## REQUIREMENT
How many lines of the data contain the string "else"? Write the number and nothing more.

(Beginning of GIVEN DATA)

(* ===== verification/ConnChecks.v ===== *)
(** * The checks over connections (internal/driver: tcp.go, ping.go, tls.go,
    redis.go, dns.go, smtp.go, family.go)

    Each check dials, talks and judges; the connection, the resolver and the
    clock are the world's, and what is sent is recorded. *)

From S2P Require Import Prelude GoStd GoTime Errors Api Notifier Float64 Trace Net Dane ErrText Drivers Smtp.
From S2P Require Import Resp Json HttpChecks.

(** ** Addresses *)

(** What [netip.ParseAddr] finds. *)
Inductive addr_kind := Addr4 | Addr6 | Addr4In6.

Class Addresses := {
  ParseAddr : string → option addr_kind;
  ParseIP : string → option string      (* net.ParseIP: 16 bytes *) }.

(** [fmt.Sprint] of a []string. *)
Definition show_list (l : list string) : string := "[" +:+ join " " l +:+ "]".

Section addresses.
Context `{AD : !Addresses}.

Definition in_family (family : string) (k : addr_kind) : bool :=
  match k with
  | Addr4 | Addr4In6 => bool_decide (family = FamilyIPv4)
  | Addr6 => bool_decide (family = FamilyIPv6)
  end.

Definition keeps_family (family a : string) : bool :=
  bool_decide (family = "") || from_option (in_family family) false (ParseAddr a).

Definition pickFamily (addrs : list string) (family : string) : result error string :=
  match find (keeps_family family) addrs with
  | Some a => Ok a
  | None => Err (ENew ("no " +:+ family +:+ " address in " +:+ show_list addrs))
  end.
End addresses.

(** [ip.Equal(x)] on 4 or 16 bytes. *)
Definition v4InV6Prefix : string :=
  String "000" (String "000" (String "000" (String "000" (String "000" (String "000" (String "000"
  (String "000" (String "000" (String "000" (String "255" (String "255" ""))))))))))).

Definition ip_Equal (ip x : string) : bool :=
  if (String.length ip =? String.length x)%nat then bool_decide (ip = x)
  else if ((String.length ip =? 4) && (String.length x =? 16))%nat then bool_decide (x = v4InV6Prefix +:+ ip)
  else if ((String.length ip =? 16) && (String.length x =? 4))%nat then bool_decide (ip = v4InV6Prefix +:+ x)
  else false.

(** ** Resolvers *)

(** Which servers a [net.Resolver] asks: the system's over a family, or one
    server, perhaps over TLS. *)
Inductive resolver :=
| SystemResolver (family : string)
| ServerResolver (tls : option string) (family server : string).

Class Resolvers (W : Type) := {
  rv_LookupHost : resolver → string → W → result error (list string) * W;
  rv_LookupTXT : resolver → string → W → result error (list string) * W;
  rv_LookupCNAME : resolver → string → W → result error string * W;
  rv_LookupAddr : resolver → string → W → result error (list string) * W;
  rv_LookupIP : resolver → string → string → W → result error (list string) * W }.

Section checks.
Context {W : Type} `{CW : !Clock W, CN : !Conns W, RV : !Resolvers W, DC : !DnsClient W, DG : !Digests}
  `{AD : !Addresses, GT : !GoText}.
Variable Quote : string → string.
(** The texts of hex's and base64's errors, and how many challenges an SMTP
    server gets in before the deadline. *)
Variable hex_error : string → string.
Variable corrupt : string → error.
Variable rounds : nat.

Notation IO := (M io_action W).

(** The result of a check of [name] that ended with [err]. *)
Definition verdict (name : string) (start stop : time) (err : option error) : CheckResult :=
  let d := Sub stop start in
  match err with
  | Some e => failed d (Some e) (name +:+ " check failed: " +:+ errorText e)
  | None => succeeded d (name +:+ " check successful (" +:+ took d +:+ ")")
  end.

(End of GIVEN DATA)

## ANSWER SPACE
3